Altıparmak şöyle devam ediyor: “Anayasa’nın 13. maddesine göre
temel haklar ve özgürlükler ancak Anayasanın ilgili maddelerinde
belirtilen sebeplere göre sınırlandırılabilir. Ne var ki ne
Anayasanın din ve vicdan özgürlüğünü düzenleyen 24. maddesi ne de
26. maddesinde düzenlenen düşünceyi açıklama ve yayma hürriyeti
yasada gösterilen türden bir gerekçeyle hakların
sınırlandırılmasını mümkün kılıyor.
Aynı şekilde 13. madde düzenlemelerin demokratik toplum düzeninin
ve laik Cumhuriyetin gereklerine aykırı olamayacağını düzenliyor.
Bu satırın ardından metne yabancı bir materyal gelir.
(* ===== verification/EmailTool.v ===== *)
(** * The email tool

    src/src/agents/tools/email-tool.ts: which server a mailbox has, which
    credential is used, and the tool's handler, over the sessions of [MailWire].
    The vault is used through [VaultService].  The network is an argument: what
    connecting to a server gives, and what the TLS upgrade of a connection gives
    ([Network]). *)

From stdpp Require Import base list strings pretty.
From Stdlib Require Import ZArith Ascii Lia.
From S2P Require Import Prelude JsString JsMap JsValue JsRegex JsRegexExec Vault SetupFlow MemoryStore MemoryTools.
From S2P Require Import MailText MailWire.

Inductive EmailAction := status_ | list_unread | read_unread | read_recent | send.
#[export] Instance EmailAction_eq : EqDecision EmailAction.
Proof. solve_decision. Defined.
Definition action_name (a : EmailAction) : string :=
  match a with status_ => "status" | list_unread => "list_unread" | read_unread => "read_unread" | read_recent => "read_recent" | send => "send" end.

Definition DEFAULT_TIMEOUT_MS : Z := 20000.
Definition DEFAULT_IMAP_BODY_PREVIEW_CHARS : Z := 2500.
Definition DEFAULT_LIST_LIMIT : Z := 10.
Definition MAX_LIST_LIMIT : Z := 50.
Definition MAX_BODY_PREVIEW_CHARS : Z := 16000.

Record TransportSettings := mkTransport { host : string; port : Z; secure : bool; startTls : bool }.
Record ResolvedProviderConfig := mkProvider {
  providerId : string; label : string; loginUrl : string; protocolSupported : bool; notes : list string;
  imap : option TransportSettings; smtp : option TransportSettings }.

(** The fields of a credential; none of them is there on an object that is found
    on the prototype of the vault's table. *)
Record Credential := mkCredential {
  k_identifier : option string; k_secret : option string; k_authMode : option CredentialAuthMode; k_websiteUrl : option string }.
Definition of_record (r : StoredCredentialRecord) : Credential :=
  mkCredential (Some (identifier r)) (Some (secret r)) (Some (authMode r)) (websiteUrl r).
Definition hollow : Credential := mkCredential None None None None.

Definition isAuthErrorMessage (message : string) : bool :=
  let text := toLowerCase message in
  includes "auth" text || includes "authentication" text || includes "invalid credentials" text ||
  includes "login failed" text || includes "535" text.

Definition mapAction (v : value) : EmailAction :=
  let normalized := toLowerCase (trim (to_string (nullish v (VStr "status")))) in
  if bool_decide (normalized ∈ ["list_unread"; "unread"; "inbox"; "list"]) then list_unread
  else if bool_decide (normalized ∈ ["read_unread"; "read"]) then read_unread
  else if bool_decide (normalized ∈ ["read_recent"; "recent"]) then read_recent
  else if bool_decide (normalized ∈ ["send"; "send_email"; "compose"]) then send
  else status_.

(** ** The provider of a mailbox *)

Section Provider.
Variables (service : string) (credential : Credential) (overrides : value).
Notation given k := (get_prop k overrides).

Definition readPort (v : value) (fallback : Z) : Z := num_Z (clampInt v 1 65535 (NInt fallback)).
Definition site : string := default "" (k_websiteUrl credential).
Definition overrideImapHost : string := normalizeHost (given "imapHost").
Definition overrideSmtpHost : string := normalizeHost (given "smtpHost").
Definition imap_settings (h : string) : TransportSettings :=
  mkTransport h (readPort (given "imapPort") 993) (toBoolean (given "imapSecure") true) false.
Definition smtp_settings (h : string) (p : Z) (implicit_tls upgrade : bool) : TransportSettings :=
  mkTransport h (readPort (given "smtpPort") p) (toBoolean (given "smtpSecure") implicit_tls) (toBoolean (given "smtpStartTls") upgrade).

Definition buildCustom (domainHint : string) : ResolvedProviderConfig :=
  let domain := normalizeHost (VStr domainHint) in
  let imapHost := or_text overrideImapHost (if truthy domain then "imap." +:+ domain else "") in
  let smtpHost := or_text overrideSmtpHost (if truthy domain then "smtp." +:+ domain else "") in
  if negb (truthy imapHost) || negb (truthy smtpHost) then
    mkProvider "custom" "Custom" site false
      ["Cannot infer IMAP/SMTP hosts for this mailbox. Provide imapHost and smtpHost in the tool call, or configure a supported provider."]
      None None
  else mkProvider "custom" "Custom" site true [] (Some (imap_settings imapHost)) (Some (smtp_settings smtpHost 465 true false)).
Definition known (id lbl url imapHost smtpHost : string) (p : Z) (implicit_tls upgrade : bool) : ResolvedProviderConfig :=
  mkProvider id lbl url true [] (Some (imap_settings (or_text overrideImapHost imapHost)))
    (Some (smtp_settings (or_text overrideSmtpHost smtpHost) p implicit_tls upgrade)).

Definition resolveProviderConfig : ResolvedProviderConfig :=
  let service := normalizeHost (VStr service) in
  let websiteHost := normalizeHost (VStr site) in
  let emailDomain := parseDomainFromEmailAddress (default "" (k_identifier credential)) in
  let hint := toLowerCase (service +:+ " " +:+ websiteHost +:+ " " +:+ emailDomain) in
  let mentions := existsb (fun name => includes name hint) in
  let on_site name := (service =? name)%string in
  if mentions ["gmail"; "googlemail"] || on_site "mail.google.com" then
    known "gmail" "Gmail" "https://mail.google.com" "imap.gmail.com" "smtp.gmail.com" 465 true false
  else if mentions ["outlook"; "hotmail"; "live.com"; "office365"] || on_site "outlook.live.com" || on_site "outlook.office.com" then
    known "outlook" "Outlook/Microsoft" "https://outlook.live.com" "imap-mail.outlook.com" "smtp-mail.outlook.com" 587 false true
  else if mentions ["yahoo"] || on_site "mail.yahoo.com" then
    known "yahoo" "Yahoo Mail" "https://mail.yahoo.com" "imap.mail.yahoo.com" "smtp.mail.yahoo.com" 465 true false
  else if mentions ["icloud"; "me.com"; "mac.com"] then
    known "icloud" "iCloud Mail" "https://www.icloud.com/mail" "imap.mail.me.com" "smtp.mail.me.com" 587 false true
  else if mentions ["proton"] then
    if (0 <? slen overrideImapHost) && (0 <? slen overrideSmtpHost) then buildCustom overrideImapHost
    else mkProvider "proton" "Proton Mail" "https://mail.proton.me" false
           ["Direct IMAP/SMTP access requires Proton Bridge. Configure bridge host/ports via imapHost/smtpHost overrides, or use browser login."]
           None None
  else buildCustom (or_text websiteHost (or_text emailDomain service)).
End Provider.

(** ** The credential *)

Section Mailbox.
Context {W : Type} `{VaultService W}.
Oysa düzenleme, dini farklı yorumlayanlar kadar eleştirel
yaklaşanların da inanç özgürlüğünü tehdit ettiği için hem
demokratik toplum düzenine hem de laik Cumhuriyet gereklerine
aykırı bulunuyor.”
İstanbul Bilgi Üniversitesi Hukuk Fakültesi öğretim üyesi Doç. Dr.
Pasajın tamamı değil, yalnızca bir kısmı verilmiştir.